Pfizer continued in us for contraceptives which, according to women, caused brain tumors | Pfizer

The manufacturer of drugs Pfizer faces an American trial brought in the name of women who have developed brain tumors, who, according to them, are linked to their use of the contraceptive injection of the company.

The collective appeal alleges that the American pharmaceutical company has not warned women and doctors of an increased risk of developing intracranial meningioma if Depo-Provera, a quarterly injection, is used for more than a year.
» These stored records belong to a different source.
(** The fragment for a type name: one of the seven names is declared under
    [type] as it is; any other name gives the reference to the generic tag
    value. *)
Theorem type_name_to_json_schema_spec (type_name : string) :
  (type_name ∈ json_type_names →
   json_at ["type"] (type_name_to_json_schema type_name) = Some (JStr type_name)) ∧
  (type_name ∉ json_type_names →
   type_name_to_json_schema type_name = JObject [("$ref", JStr "#/$defs/tagValue")]).
Proof.
  unfold type_name_to_json_schema, json_type_names. split.
  - intros Hin. repeat (apply elem_of_cons in Hin as [->|Hin]; [reflexivity|]).
    by apply elem_of_nil in Hin.
  - intros Hnot. simpl.
    repeat match goal with
    | |- context [String.eqb type_name ?s] =>
        destruct (String.eqb_spec type_name s) as [->|_];
        [destruct Hnot; repeat ((by left) || right)|]
    end.
    reflexivity.
Qed.

Lemma type_name_to_json_schema_spec_witness :
  json_at ["type"] (type_name_to_json_schema "integer") = Some (JStr "integer") ∧
  type_name_to_json_schema "tuple" = JObject [("$ref", JStr "#/$defs/tagValue")].
Proof.
  split.
  - apply (type_name_to_json_schema_spec "integer"). by repeat ((by left) || right).
  - apply (type_name_to_json_schema_spec "tuple").
    intros Hin. repeat (apply elem_of_cons in Hin as [?|Hin]; [done|]).
    by apply elem_of_nil in Hin.
Defined.


(** * More on the schema directory *)

Lemma get_latest_schema_version_iff (st : store) v :
  get_latest_schema_version st = Ok v ↔ v ∈ dom st ∧ ∀ k, k ∈ dom st → k ≤ v.
Proof.
  split; [apply get_latest_schema_version_spec|]. intros [Hin Hmax].
  destruct (get_latest_schema_version st) as [v'|e] eqn:Hl.
  - apply get_latest_schema_version_spec in Hl as [Hin' Hmax'].
    f_equal. specialize (Hmax _ Hin'). specialize (Hmax' _ Hin). lia.
  - unfold get_latest_schema_version in Hl.
    destruct (elements (dom st)) as [|v0 vs] eqn:E; [|done].
    apply elem_of_elements in Hin. rewrite E in Hin. by apply elem_of_nil in Hin.
Qed.

(** A document stored under the successor of the latest version is the
    latest. *)
Lemma get_latest_schema_version_next (st : store) v doc :
  get_latest_schema_version st = Ok v →
  get_latest_schema_version (<[v + 1 := doc]> st) = Ok (v + 1).
Proof.
  intros [_ Hmax]%get_latest_schema_version_spec.
  apply get_latest_schema_version_iff. split.
  - apply elem_of_dom. rewrite lookup_insert_eq. by eexists.
  - intros k Hk. apply elem_of_dom in Hk as [d Hk].
    destruct (decide (k = v + 1)) as [->|Hne]; [lia|].
    rewrite lookup_insert_ne in Hk by done.
    assert (k ≤ v) by (apply Hmax, elem_of_dom; by eexists). lia.
Qed.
A court hearing will take place in Pensacola, Florida on Monday.

Since May, the number of prosecutions deposited by women in the United States against Pfizer has tripled for more than 1,300, which have been consolidated in the multi-disclint dispute, according to the law firm Levin Papantonio, which leads to the action.

The potential value of the complaint could be several billion dollars, the number of prosecutions that should reach between 5,000 and 10,000 women in the United States.

A study published in the British Medical Journal in March 2024 revealed that the prolonged use of certain progestinic drugs was linked to a greater risk of intracranial meningioma, which are tumors that form in the tissues around the brain. Médroxyprogesterone acetate, sold under the name of Depo-Provera, was linked to a risk of 5.6 times higher.

Meningioma is the most common type of benign brain tumor. They develop slowly and are generally not cancerous but can cause a vision or hearing loss, headache and convulsions, and often need surgical withdrawal. Surgery has risks such as potential damage to brain structures near tumors.

Other studies have also found a high risk associated with the Pfizer medication.

The audience on Monday will address the oral arguments of Levin Papantonio on behalf of the women affected, and Pfizer concerning the question of preemption. He will focus on five drivers to test if the company can rely on a pre -emption defense – common in medication disputes – to avoid responsibility.

Pfizer argues that he tried to have a tumor warning attached to the drug label, but this was rejected by the American regulator, the Food and Drug Administration (FDA).

The company declared in its judicial files: “This is a clear pre -emption case because the FDA expressly prohibited Pfizer from adding a warning concerning the risk of meningioma, which, according to the complainants, say that the law of the state required.”

The complainants argue that the defense of Pfizer’s pre-emption fails because its request to the FDA was too wide, bringing together Depo-Provera with other low-dose hormonal contraceptives, which led to the regulator’s decision not to approve a tumor warning on the drug label in the United States.

It is believed that around 247 million women worldwide take hormonal contraceptives. In the United States, almost a quarter of sexually active women used Depo-Provera in their lifetime.

Sales in the United Kingdom since the 1980s, Depo-Provera is used by 15% of women in the country, also for endometriosis. The warning label was updated last year.

Pfizer said that it was “aware of this potential risk associated with long -term use of progestins” and has also updated label warnings in Canada and Europe.

Virginia Buchanan, partner of Levin Papantonio and co -chair appointed by the court of the complainant’s executive committee, said: “Pfizer tries to avoid responsibility by invoking a defense of pre -emption, but there are serious questions on the question of whether it has ever provided the FDA the complete image.

“The pre -emption has never been supposed to serve as a shield for pharmaceutical companies which cannot warn patients adequately.

The American law firm Berger Montague investigation to find out if the board of directors of Pfizer has violated its fiduciary tasks in its marketing and sale of Depo-Provera, for a potential legal action of shareholders.